Christmas In Sweden
The festive season is a long one in Sweden and these are some of the traditions I enjoy.
December 1 - Christmas Calendar
For many years Swedish TV and radio have featured an advent calendar with different themes for each year. It becomes a "must" for most families at around 6 pm.
The Advent Candles
On the first Sunday in Advent, the first candle is lit, on the second Sunday two candles are litm in the third Sunday three candles are lit, on the forth Sunday the last candle are lit.
December 13 - Lucia Day.
Lucia orginates from Italy but is celebrated every year in Sweden. Early in the dark morning the lussetåg (Lucia parade) headed by the Lucia, Queen of Light, wearing a crown of candles, a white dress with red sash, followed tärnor (her maids), stjärngossar (star boys) and tomtar (Christmas sprites dressed in red and white). They bring lussekatter (saffron buns) and pepparkakor (spicy gingerbread biscuits) and hot coffee and sing traditional songs.

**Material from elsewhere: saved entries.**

Lemma RtInv_step (id : Z) (l : rt_label) (x x' : rtimer * list rt_out) :
  not_cleared id l -> RtInv id x -> rt_step l x = Next x' -> RtInv id x'.
Proof.
  intros Hl [Hc Hu Hm Hr] Hs. destruct x as [[t pos wait prev upd clr set evs] out]. cbn in *.
  destruct l as [|u|y|]; cbn in *; simplify_eq; try (by split; cbn).
  2: { split; cbn; try done. apply Forall_app. split; [done|]. by constructor. }
  destruct (wait && negb (ru_sessionID upd =? prev)) eqn:E.
  { unfold at_index in Hs. destruct (in_table (ru_sessionID upd)); try done. injection Hs as <-.
    apply andb_true_iff in E as [-> _]. rewrite app_nil_r. split; cbn; try done.
    rewrite rt_at_insert, decide_False by auto. done. }
  assert (forall u clr', clr = u :: clr' -> wait = false ->
    RtInv id (mk_rtimer t pos true prev u clr' set evs, out ++ [])) as Hread.
  { intros u clr' -> ->. apply Forall_cons in Hc as [? ?]. rewrite app_nil_r. split; cbn; auto. }
  assert (forall s1 o1, match set with
        | y :: set' =>
            let id := ts_sessionID y in
            let pos' := if (id - 3 <? pos) && (pos <=? id) then u16 (pos + 5) else pos in
            at_index id (Next (
              mk_rtimer (<[id := rt_arm (ts_type y) (rt_at t id)]> t) pos' wait id upd clr set' evs, []))
        | [] =>
            let pos' := u16 (pos + 1) in
            let pos' := if MAX_SESSIONS <=? pos' then 0 else pos' in
            at_index pos (Next (
              let '(e, o) := rt_tick (s_full timer_event_depth evs) pos (rt_at t pos) in
              (mk_rtimer (<[pos := e]> t) pos' wait pos upd clr set (evs ++ rt_events o), o)))
        end = Next (s1, o1) -> RtInv id (s1, out ++ o1)) as Hwork.
  { intros s1 o1 H. destruct set as [|y set]; apply at_index_next in H as [Hin H].
    - destruct (rt_tick _ pos _) as [e o] eqn:Et. simplify_eq.
      destruct (decide (pos = id)) as [->|Hne].
      + destruct (rt_tick_own _ id _ _ _ (length (rt_marks id out)) Hin Et Hr)
          as [[Ho He]|[Ho He]]; split; cbn; try done;
          rewrite rt_marks_app, Ho, ?app_nil_r, ?rt_at_insert, ?decide_True by done; try done.
        * by rewrite He.
        * rewrite length_app, Nat.add_1_r, rt_cycle_S, <- Hm. done.
        * by rewrite He, length_app, Nat.add_1_r.
      + pose proof (rt_tick_other _ _ id _ _ _ Hin Et Hne) as Ho.
        split; cbn; try done; rewrite rt_marks_app, Ho, app_nil_r; [done|].
        by rewrite rt_at_insert, decide_False.
    - simplify_eq. rewrite app_nil_r. split; cbn; try done. rewrite rt_at_insert.
      case_decide as Hd; [|done]. subst. cbn. done. }
  destruct clr as [|u clr], wait; repeat match goal with
    | H : match ?m with _ => _ end = Next _ |- _ => destruct m as [| |[? ?]] eqn:?
    end; simplify_eq; eauto.
Qed.

(** While its timer is never cleared, a session goes through four retransmissions, numbered 1
    to 4, and then exactly one abort that releases it, over and over: whatever the other sessions
    do, however often the TX engine sets its timer again and however slowly its events are read. *)
Theorem retransmit_gives_up (id : Z) (ls : list rt_label) (s : rtimer) (out : list rt_out) :
  Forall (not_cleared id) ls -> steps rt_step ls rt_start = Next (s, out) ->
  rt_marks id out = rt_cycle (length (rt_marks id out)) /\
  rt_retries (rt_at (retransmitTimerTable s) id) = Z.of_nat (length (rt_marks id out) mod 5).
Proof.
  intros Hls Hrun.
  assert (RtInv id (s, out)) as [_ _ Hm Hr]; [|by split].
  refine (steps_invariant rt_step (not_cleared id) (RtInv id) _ ls rt_start (s, out) Hls _ Hrun).
  - intros l x x' Hl Hx. by apply RtInv_step.
  - by split.
Qed.

(** Sweeping over timers that were never set. *)
Definition rt_idle (t : gmap Z retransmitTimerEntry) (pos prev : Z) : rtimer :=
  mk_rtimer t pos false prev (mk_rtUpdate 0 false) [] [] [].

Lemma rt_idle_call (t : gmap Z retransmitTimerEntry) (pos prev : Z) (out : list rt_out) :
  (forall id, rt_at t id = rtEntry_zero) -> 0 <= pos -> pos + 1 < MAX_SESSIONS ->
  exists t', (forall id, rt_at t' id = rtEntry_zero) /\
    rt_step RCall (rt_idle t pos prev, out) = Next (rt_idle t' (pos + 1) pos, out).
Proof.
  intros Ht H0 Hpos. pose proof max_sessions_ok as Hmax.
  exists (<[pos := rtEntry_zero]> t). split.
  - intros id. rewrite rt_at_insert. by case_decide.
  - unfold rt_step, retransmit_timer, rt_idle. cbn [andb]. unfold at_index.
    rewrite (proj2 (in_table_spec pos)) by lia. rewrite Ht. cbn.
    rewrite (wrap_small 16) by (unfold fits; lia). rewrite (proj2 (Z.leb_gt _ _)) by lia.
    by rewrite app_nil_r.
Qed.

Lemma rt_idle_calls (n : nat) (t : gmap Z retransmitTimerEntry) (pos prev : Z) (out : list rt_out) :
  (forall id, rt_at t id = rtEntry_zero) -> 0 <= pos -> pos + Z.of_nat n < MAX_SESSIONS ->
  exists t' prev', steps rt_step (replicate n RCall) (rt_idle t pos prev, out) =
    Next (rt_idle t' (pos + Z.of_nat n) prev', out).
Proof.
  revert t pos prev. induction n as [|n IH]; intros t pos prev Ht H0 Hpos.
  - exists t, prev. cbn. by rewrite Z.add_0_r.
  - destruct (rt_idle_call t pos prev out Ht H0) as (t1 & Ht1 & Hs); [lia|].
    cbn [replicate steps]. rewrite Hs. destruct (IH t1 (pos + 1) pos Ht1) as (t' & prev' & H); [lia..|].
    exists t', prev'. rewrite H. do 2 f_equal. unfold rt_idle. f_equal. lia.
Qed.

(** Setting a timer can push the sweep off the table: when the cursor stands on the last session
    and that session's timer is set, the cursor is advanced by 5 without the wrap-around of the
    sweep, and the next sweeping call reads and writes outside the table. *)
Theorem rt_position_overrun :
  MAX_SESSIONS + 4 < 2 ^ 16 ->
  exists ls e,
    Forall (fun l => match l with RSet x => in_table (ts_sessionID x) = true | RClear _ => False | _ => True end) ls /\
    steps rt_step ls rt_start = StepUndef e.
Proof.
  intros Hmax'. pose proof max_sessions_ok as Hmax. set (last := MAX_SESSIONS - 1).
  destruct (rt_idle_calls (Z.to_nat last) ∅ 0 0 []) as (t & prev & Hrun); [done | lia | lia |].
  exists (replicate (Z.to_nat last) RCall ++ [RSet (mk_rtSet last RT); RCall; RCall]).
  exists "index outside a session table"%string. split.
  - apply Forall_app. split; [apply Forall_replicate; done|].
    repeat constructor. cbn. rewrite in_table_spec. lia.
  - rewrite (steps_app rt_step _ _ _ _ Hrun). replace (0 + Z.of_nat (Z.to_nat last)) with last by lia.
    cbn [steps rt_step rt_idle rt_request app retransmit_timer andb ts_sessionID]. unfold at_index at 1.
    rewrite (proj2 (in_table_spec last)) by lia.
    rewrite (proj2 (Z.ltb_lt (last - 3) last)), (proj2 (Z.leb_le last last)) by lia. cbn [andb].
    rewrite wrap_small by (unfold fits; lia). cbn [rt_step retransmit_timer andb]. unfold at_index.
    assert (in_table (last + 5) = false) as ->; [|done].
    apply not_true_iff_false. rewrite in_table_spec. lia.
Qed.
End retransmit_runs.

#[local] Instance demo_cfg : ToeConfig := sim_config 3 true true.
#[local] Instance demo_ok : ToeConfigOk demo_cfg := sim_config_ok 3 true true ltac:(done).

(** Three sessions; session 1 has one sweep of time left, session 0 is set in between. *)
Definition demo_close : ctimer := mk_ctimer {[ 1 := mk_timer 1 true ]} 0 0 2 false [].
Definition demo_close_run : list ct_label :=
  [CCall; CSet 0; CCall; CCall; CCall; CCall; CCall; CCall; CCall; CCall].

Lemma close_timer_expires_witness :
  exists s' out n, steps ct_step demo_close_run (demo_close, [], 0) = Next (s', out, n) /\
    ct_remaining 1 demo_close = 4 /\ n = 6 /\ filter (fun x => x = 1) out = [1].
Proof.
  destruct (close_timer_expires 1 demo_close_run demo_close) as (s' & out & n & Hrun & _ & _ & _ & Hexp);
    [done | | | done | done | repeat constructor; done | repeat constructor; done |].
  { split_and!; [done | constructor | done]. }
  { split_and!; [done | apply not_elem_of_nil | done]. }
  exists s', out, n. assert (n = 6) as -> by (revert Hrun; vm_compute; intros E; injection E as <- <- <-; reflexivity).
  split; [done|]. split; [done|]. split; [done|]. by apply Hexp.
Defined.

(** Session 0 is armed by the TX engine again after each event; the events are read. *)
Definition demo_rt_lap : list rt_label := RSet (mk_rtSet 0 RT) :: replicate 25 RCall ++ [RPop].
Definition demo_rt_run : list rt_label := RCall :: mjoin (replicate 6 demo_rt_lap).
Definition demo_rt : rtimer * list rt_out :=
  match steps rt_step demo_rt_run rt_start with Next x => x | _ => rt_start end.

Lemma retransmit_gives_up_witness :
  length (rt_marks 0 (snd demo_rt)) = 6%nat /\ rt_marks 0 (snd demo_rt) = rt_cycle 6.
Proof.
  assert (length (rt_marks 0 (snd demo_rt)) = 6%nat) as H by (vm_compute; reflexivity).
  split; [exact H|]. rewrite <- H at 1.
  apply (retransmit_gives_up 0 demo_rt_run (fst demo_rt) (snd demo_rt)).
  - repeat constructor.
  - vm_compute. reflexivity.
Defined.

Lemma rt_position_overrun_witness :
  MAX_SESSIONS + 4 < 2 ^ 16 /\ exists ls e, steps rt_step ls rt_start = StepUndef e.
Proof.
  split; [done|]. destruct (rt_position_overrun ltac:(done)) as (ls & e & _ & H). by exists ls, e.
Defined.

December 24 - Christmas Eve.
This is The Day in Sweden! Julskinka (Christmas ham) is usually the centre of the table served with sweet and sour red cabbage together with other typical smörgåsbord dishes:
- lutfisk (dried ling soaked in lye and then boiled)
- prinskorv (small sausages)
- gravad lax (salmon marinated in dill)
- Janssons frestelse (type of potatoes gratin)

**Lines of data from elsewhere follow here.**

Lemma remove_slot `{HashConfig} (t t' : ht) (m : gmap Z Z) (q : htUpdateReq) (r : htUpdateResp) :
  cuckoo_repr (cuckooTables t) m -> remove_entry t q = (r, t') ->
  cuckoo_repr (cuckooTables t') (delete (uq_key q) m) /\
  ur_success r = bool_decide (is_Some (m !! uq_key q)).
Proof.
  intros R Hr. unfold remove_entry in Hr.
  pose proof (remove_tables _ _ (uq_key q) NUM_TABLES R (le_n _)) as H1.
  destruct (foldl _ _ _) as [t1 b]. simplify_eq. cbn. destruct b.
  - destruct H1 as [R1 Hs]. by rewrite bool_decide_true.
  - destruct H1 as [-> Hno]. assert (m !! uq_key q = None) as Hk.
    { apply eq_None_not_Some. intros [v Hv]. apply (cr_map _ _ R) in Hv as (i & Hi & He).
      by apply (Hno i v). }
    rewrite delete_id, Hk, bool_decide_false by (done || by intros []). done.
Qed.

(** ** The table keeps the interface's promise *)

(** With [victimBit] the single bit that it is. *)
Definition cuckoo_ok `{HashConfig} (t : ht) (m : gmap Z Z) : Prop :=
  cuckoo_repr (cuckooTables t) m /\ 0 <= victimBit t <= 1.

Lemma cuckoo_init `{HashConfig} : cuckoo_ok ht_init ∅.
Proof.
  split; [|done]. split; [done | done |]. intros k v. split; [done|]. by intros (i & _ & Hi).
Qed.

Lemma insert_slot `{HashConfig} (t t' : ht) (m : gmap Z Z) (q : htUpdateReq) (r : htUpdateResp) :
  cuckoo_ok t m -> m !! uq_key q = None -> insert_entry t q = (r, t') ->
  if ur_success r then cuckoo_ok t' (<[uq_key q := uq_value q]> m)
  else exists m', lost_one (<[uq_key q := uq_value q]> m) m' /\ cuckoo_ok t' m'.
Proof.
  intros [R Hb] Hk Hi. unfold insert_entry in Hi.
  destruct (insertLoop _ _ _ _ _) as [[[[t1 vIdx] vBit] e] b] eqn:E. simplify_eq. cbn.
  destruct (insertLoop_repr _ _ _ _ _ (htEntry_kv (uq_key q) (uq_value q)) _ _ _ _ _ R eq_refl Hk Hb E)
    as [Hb' Hr].
  unfold cuckoo_ok; cbn in *. destruct b; [done|]. destruct Hr as (m' & ? & ?). by exists m'.
Qed.
(** ** The checksum of a packet *)

Lemma words_be_fits (l : list Z) : Forall (fits 8) l -> Forall (fits 16) (words_be l).
Proof.
  induction l as [|a|a b l IH] using pairs_ind; intros Hl; [done| |].
  - apply Forall_cons in Hl as [Ha _]. constructor; [unfold fits in *; lia | done].
  - apply Forall_cons in Hl as [Ha Hl]. apply Forall_cons in Hl as [Hb Hl]. cbn. constructor; [unfold fits in *; lia | auto].
Qed.

Lemma csum_nonneg skip h start (l : list Z) : Forall (fits 8) l -> 0 <= csum skip h start l.
Proof.
  intros Hl. apply sumZ_nonneg, Forall_lookup_2. intros i x Hx. rewrite list_lookup_imap in Hx.
  apply words_be_fits in Hl. destruct (words_be l !! i) as [y|] eqn:Hy; [|done]. cbn in Hx.
  pose proof (Forall_lookup_1 _ _ _ _ Hl Hy). destruct (counted _ _ _); simplify_eq; [done | unfold fits; lia].
Qed.

Lemma packet_fits n ws l : packet n ws l -> Forall (fits 8) l.
Proof.
  induction 1 as [d k Hk|d ws l Hw IH]; [apply Forall_take, le_bytes_fits | apply Forall_app; split; [apply le_bytes_fits | done]].
Qed.

Definition cs_words (o : list cics_out) : list net_axis := omap (fun x => match x with CsWord w => Some w | _ => None end) o.
Definition cs_sums (o : list cics_out) : list (list Z) := omap (fun x => match x with CsSums l => Some l | _ => None end) o.

Section checksum.
Context (L : nat) (skip : bool) (f : cics -> cics * list cics_out) (len : nat -> nat -> Z) (wc : nat -> Z).
Hypothesis process : cics_process L skip f len wc.
Hypothesis size : (0 < L)%nat.
Context (h : nat).
Hypothesis header : (5 <= h < 16)%nat.

(** From the word [j > 0] of a packet to its end. *)
Lemma later_words ws l j sums :
  packet (4 * L) ws l -> (0 < j)%nat -> sums_ok (2 * L) sums -> (4 * h <= 4 * L * j + length l)%nat ->
  exists o len', runs f (mk_cics sums (len h j) (wc j) ws) (mk_cics (replicate (2 * L) 0) len' 0 []) o /\ cs_words o = ws /\
    if (L * j <? h)%nat
    then exists t, cs_sums o = [t] /\ sums_ok (2 * L) t /\
      oc (sumZ t) = oc (sumZ sums + csum skip h (2 * L * j) l)
    else cs_sums o = [].
Proof.
  intros Hw. revert j sums. induction Hw as [d k Hk|d ws l Hw IH]; intros j sums Hj Hs Hl.
  - destruct (sum_words_total (fun i => counted skip h (2 * L * j + i)) d sums _ Hs) as (Hs' & Ha & Ht).
    eexists _, (len h (S j)). split; [apply runs_one; rewrite (cics_later _ _ _ _ _ process) by (done || apply Hs);
      cbn zeta; unfold cics_next; cbn [a_last]; reflexivity|].
    split; [by destruct (_ && _)|]. rewrite length_take, length_le_bytes in Hl.
    destruct (Nat.ltb_spec (L * j) h); [|done]. rewrite (proj2 (Nat.leb_le h (L * S j))) by lia. cbn [andb].
    eexists. split; [done|]. split; [done|]. cbn [a_data]. rewrite Ht. f_equal. f_equal.
    rewrite csum_take by lia. replace (4 * L)%nat with (2 * (2 * L))%nat by lia. symmetry. apply csum_word.
  - destruct (sum_words_total (fun i => counted skip h (2 * L * j + i)) d sums _ Hs) as (Hs' & Ha & Ht).
    rewrite length_app, length_le_bytes in Hl.
    destruct (IH (S j) _ ltac:(lia) Hs' ltac:(lia)) as (o & len' & Hr & Hws & Ho).
    set (first := if (L * j <? h)%nat && (h <=? L * S j)%nat
      then [CsSums (sum_words (fun i => counted skip h (2 * L * j + i)) d sums)] else []).
    exists ((CsWord (mk_axis d (Z.ones (Z.of_nat (4 * L))) false) :: first) ++ o), len'. split.
    { eapply runs_step; [rewrite (cics_later _ _ _ _ _ process) by (done || apply Hs);
        cbn zeta; unfold cics_next; cbn [a_last a_data]; reflexivity | exact Hr]. }
    assert (cs_words first = [] /\ cs_sums first = if (L * j <? h)%nat && (h <=? L * S j)%nat
      then [sum_words (fun i => counted skip h (2 * L * j + i)) d sums] else []) as [Hfw Hfs]
      by (unfold first; by destruct (_ && _)).
    split; [unfold cs_words in *; cbn [app omap list_omap]; by rewrite omap_app, Hfw, Hws|].
    assert (csum skip h (2 * L * j) (le_bytes (4 * L) d ++ l) =
      added (fun i => counted skip h (2 * L * j + i)) d (2 * L) + csum skip h (2 * L * S j) l) as Hc.
    { replace (4 * L)%nat with (2 * (2 * L))%nat by lia. rewrite csum_app, csum_word. f_equal. f_equal. lia. }
    rewrite Hc. unfold cs_sums in *. cbn [app omap list_omap]. rewrite omap_app, Hfs.
    destruct (Nat.ltb_spec (L * j) h) as [Hjh|Hjh]; cbn [andb].
    + destruct (Nat.leb_spec h (L * S j)) as [Hend|Hend].
      * rewrite (proj2 (Nat.ltb_ge (L * S j) h)) in Ho by lia. rewrite Ho. eexists. split; [done|]. split; [done|].
        rewrite Ht. f_equal. rewrite (csum_beyond _ _ (2 * L * S j)) by lia. lia.
      * rewrite (proj2 (Nat.ltb_lt (L * S j) h)) in Ho by lia. destruct Ho as (t & Hst & Hok & Hoc).
        exists t. split; [exact Hst|]. split; [done|].
        assert (0 <= csum skip h (2 * L * S j) l) as Hpos by (by eapply csum_nonneg, packet_fits).
        pose proof (sumZ_nonneg _ (proj2 Hs)) as P1. pose proof (sumZ_nonneg _ (proj2 Hs')) as P2.
        rewrite Hoc, <- oc_add_l, Ht, oc_add_l by lia. f_equal. lia.
    + rewrite (proj2 (Nat.ltb_ge (L * S j) h)) in Ho by lia. exact Ho.
Qed.
End checksum.

(** The length of the header of a packet, in 32-bit words. *)
Definition ihl (l : list Z) : nat := Z.to_nat (bits (nth 0 l 0) 0 4).

Lemma packet_size n ws l : packet n ws l -> (1 <= n)%nat.
Proof. by induction 1; [lia|]. Qed.

Lemma ihl_first n w ws l : packet n (w :: ws) l -> bits (a_data w) 0 4 = Z.of_nat (ihl l).
Proof.
  intros Hw. pose proof (packet_length _ _ _ Hw) as Hlen.
  pose proof (packet_size _ _ _ Hw) as Hn.
  pose proof (packet_first n 1 w ws l Hw ltac:(lia) Hlen) as E. destruct l as [|b l]; [cbn in Hlen; lia|].
  cbn [take le_bytes] in E. injection E as ->. unfold ihl. cbn [nth].
  rewrite Z2Nat.id by (apply bits_range; lia). apply Z.bits_inj'. intros i Hi. rewrite !bits_testbit by lia.
  destruct (Z.ltb_spec i 4); [|done]. rewrite wrap_land, Z.land_spec, ones_testbit by lia.
  replace (i + 0 <? 8) with true by lia. by rewrite andb_true_r.
Qed.

Lemma compute_process L skip :
  L ∈ [2; 4; 8; 16]%nat ->
  exists len wc, cics_process L skip (compute_ipv4_checksum skip (32 * Z.of_nat L)) len wc.
Proof.
  intros HL. repeat (apply elem_of_cons in HL as [->|HL]); [..|by apply elem_of_nil in HL]; eexists _, _;
    [apply process_64 | apply process_128 | apply process_256 | apply process_512].
Qed.

Lemma packet_sums L skip len0 ws l :
  L ∈ [2; 4; 8; 16]%nat -> packet (4 * L) ws l -> (5 <= ihl l)%nat -> (4 * ihl l <= length l)%nat ->
  exists o len' t, runs (compute_ipv4_checksum skip (32 * Z.of_nat L)) (mk_cics (replicate (2 * L) 0) len0 0 ws)
      (mk_cics (replicate (2 * L) 0) len' 0 []) o /\
    cs_words o = ws /\ cs_sums o = [t] /\
    fold_sums (2 * L) t = internet_checksum (take (4 * ihl l) (if skip then clear_field l else l)).
Proof.
  intros HL Hw Hh Hl. destruct (compute_process L skip HL) as (len & wc & Hf).
  assert (0 < L)%nat as HL0 by (repeat (apply elem_of_cons in HL as [->|HL]; [lia|]); by apply elem_of_nil in HL).
  assert ((2 * L)%nat ∈ [4; 8; 16; 32]%nat) as HN.
  { clear -HL. repeat (apply elem_of_cons in HL as [->|HL]; [by apply (bool_decide_unpack _)|]). by apply elem_of_nil in HL. }
  assert (ihl l < 16)%nat as H16.
  { unfold ihl. pose proof (bits_range (nth 0 l 0) 0 4 ltac:(lia)). unfold fits in *. lia. }
  assert (sums_ok (2 * L) (replicate (2 * L) 0)) as H0 by (split; [apply length_replicate | by apply Forall_replicate]).
  assert (sumZ (replicate (2 * L) 0) = 0) as Hz by (generalize (2 * L)%nat as m; induction m; [done | cbn; lia]).
  destruct (packet_nonempty _ _ _ Hw) as (w & ws' & ->). pose proof (ihl_first _ _ _ _ Hw) as Hb.
  destruct (sum_words_total (counted skip (ihl l)) (a_data w) _ _ H0) as (Hs' & Ha & Ht). rewrite Hz, Z.add_0_l in Ht.
  unfold internet_checksum. rewrite <- (csum_header skip (ihl l) l) by lia. remember (ihl l) as h eqn:Eh. clear Eh.
  assert (forall input, runs (compute_ipv4_checksum skip (32 * Z.of_nat L)) (mk_cics (replicate (2 * L) 0) len0 0 (w :: input)) _ _) as Hr1
    by (intros input; apply runs_one, (cics_first _ _ _ _ _ Hf h); done || lia || apply H0).
  cbn zeta in Hr1. unfold cics_next in Hr1. set (t1 := sum_words (counted skip h) (a_data w) (replicate (2 * L) 0)) in *.
  inversion Hw as [d k Hk|d ws1 l1 Hw1]; subst; cbn [a_last a_data] in *.
  - rewrite length_take, length_le_bytes in Hl. rewrite (proj2 (Nat.leb_le h L)) in Hr1 by lia.
    eexists _, _, t1. split; [exact (Hr1 [])|]. split; [done|]. split; [done|].
    rewrite (fold_sums_total _ _ Hs' HN), Ht, csum_take by lia. do 2 f_equal.
    replace (4 * L)%nat with (2 * (2 * L))%nat by lia. symmetry. apply csum_word.
  - rewrite length_app, length_le_bytes in Hl.
    destruct (later_words L skip _ len wc Hf HL0 h ltac:(lia) ws' l1 1 t1 Hw1 ltac:(lia) Hs' ltac:(lia)) as (o & len' & Hr & Hws & Ho).
    assert (csum skip h 0 (le_bytes (4 * L) d ++ l1) = added (counted skip h) d (2 * L) + csum skip h (2 * L) l1) as Hc.
    { replace (4 * L)%nat with (2 * (2 * L))%nat by lia. rewrite csum_app, csum_word. done. }
    rewrite !Nat.mul_1_r in Ho. destruct (Nat.leb_spec h L).
    + rewrite (proj2 (Nat.ltb_ge L h)) in Ho by lia. eexists _, len', t1.
      split; [eapply runs_trans; [exact (Hr1 ws') | exact Hr]|]. unfold cs_words, cs_sums in *. rewrite !omap_app, Hws, Ho.
      split; [done|]. split; [done|]. rewrite (fold_sums_total _ _ Hs' HN), Ht, Hc, (csum_beyond _ _ (2 * L)) by lia. do 2 f_equal. lia.
    + rewrite (proj2 (Nat.ltb_lt L h)) in Ho by lia. destruct Ho as (t & Ho & Hok & Hoc). exists ([CsWord (mk_axis d (Z.ones (Z.of_nat (4 * L))) false)] ++ o), len', t.
      split; [eapply runs_trans; [exact (Hr1 ws') | exact Hr]|]. unfold cs_words, cs_sums in *. rewrite !omap_app, Hws, Ho.
      split; [done|]. split; [done|]. pose proof (sumZ_nonneg _ (proj2 Hs')) as P.
      assert (0 <= csum skip h (2 * L) l1) as Hpos by (by eapply csum_nonneg, packet_fits).
      rewrite (fold_sums_total _ _ Hok HN), Hoc, <- oc_add_l, Ht, oc_add_l, Hc by lia. done.
Qed.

- other types of sausages, cold meats, fish dishes and much more!
The Julgröt is a special Christmas porridge and contains one almond - the person who gets the almond is said to get good luck!
Later in the day, Tomten (Santa Claus / Father Christmas) visits and asks if there are any good children he can give gifts to!
Gifts often have a riddle attached to them to guess the contents. It is also traditional to dance around the Christmas tree singing songs.
Glögg (mulled wine) is the main drink of the festive season.
January 6 - Christmas Tree plundering:
The day when children dance around the Christmas tree as it is derobed and then it is thrown out into the snow!